(** What the requirements leave behind when there is no error. *)
Lemma note_requirements l : forall m errs m',
  foldl note_requirement (m, errs) l = (m', []) ->
  errs = [] /\ forall k, is_Some (m' !! k) <-> is_Some (m !! k) \/ k ∈ map normalizeRequirement l.
Proof using.
  induction l as [|r l IH]; intros m errs m'; cbn [foldl map].
  { intros [= <- ->]. split; [done|]. intros k. rewrite elem_of_nil. tauto. }
  unfold note_requirement at 2. destruct (m !! normalizeRequirement r) as [prev|] eqn:Em; intros [He Hk]%IH.
  - by apply app_nil in He as [_ ?].
  - split; [done|]. intros k. rewrite Hk, elem_of_cons, lookup_insert_is_Some'. split; intros; intuition (subst; eauto).
Qed.

(** A row without error. *)
Definition row_ok (row : traceabilityRow) : Prop :=
  ro_ID row <> "" /\ TrimSpace (ro_Evidence row) <> "" /\ ro_Status row = "Covered".

Lemma note_row_ok x r : mx_errors (note_row x r) = [] ->
  mx_errors x = [] /\ row_ok r /\ mx_ids x !! ro_ID r = None /\
  mx_ids (note_row x r) = <[ro_ID r := ro_Requirement r]> (mx_ids x) /\
  mx_rows (note_row x r) = <[normalizeRequirement (ro_Requirement r) := ro_Requirement r]> (mx_rows x).
Proof using.
  unfold note_row, row_ok. destruct (mx_ids x !! ro_ID r) as [prev|]; cbn [mx_errors mx_ids mx_rows];
    rewrite !app_nil_iff, !err_if_nil, negb_false_iff, !bool_decide_eq_false, bool_decide_eq_true; [|tauto].
  by intros (_ & _ & ? & _).
Qed.

Lemma note_rows l : forall x, mx_errors (foldl note_row x l) = [] ->
  mx_errors x = [] /\ Forall row_ok l /\ NoDup (map ro_ID l) /\ (forall i, i ∈ map ro_ID l -> mx_ids x !! i = None) /\
  forall k, is_Some (mx_rows (foldl note_row x l) !! k) <->
    is_Some (mx_rows x !! k) \/ k ∈ map (fun r => normalizeRequirement (ro_Requirement r)) l.
Proof using.
  induction l as [|r l IH]; intros x; cbn [foldl map].
  { intros E. split_and!; [done|constructor|constructor|by intros ? ?%not_elem_of_nil|]. intros k. rewrite elem_of_nil. tauto. }
  intros (E & Hl & Hn & Hi & Hk)%IH. apply note_row_ok in E as (Ex & Hr & Hfree & Eids & Erows). rewrite Eids in Hi.
  split_and!; [done|by constructor| | |].
  - constructor; [|done]. intros Hin. specialize (Hi _ Hin). by rewrite lookup_insert_eq in Hi.
  - intros i [->|Hin]%elem_of_cons; [done|]. specialize (Hi _ Hin). by apply lookup_insert_None in Hi as [? _].
  - intros k. rewrite Hk, Erows, elem_of_cons, lookup_insert_is_Some'. split; intros; intuition (subst; eauto).
Qed.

# TASK STATEMENT
Give back, unchanged, the run of lines in the listing above that begins at the line containing "unfold note_requirement at" and ends at the line containing "Definition row_ok (row", both included.

# RESULT BELOW
  unfold note_requirement at 2. destruct (m !! normalizeRequirement r) as [prev|] eqn:Em; intros [He Hk]%IH.
  - by apply app_nil in He as [_ ?].
  - split; [done|]. intros k. rewrite Hk, elem_of_cons, lookup_insert_is_Some'. split; intros; intuition (subst; eauto).
Qed.

(** A row without error. *)
Definition row_ok (row : traceabilityRow) : Prop :=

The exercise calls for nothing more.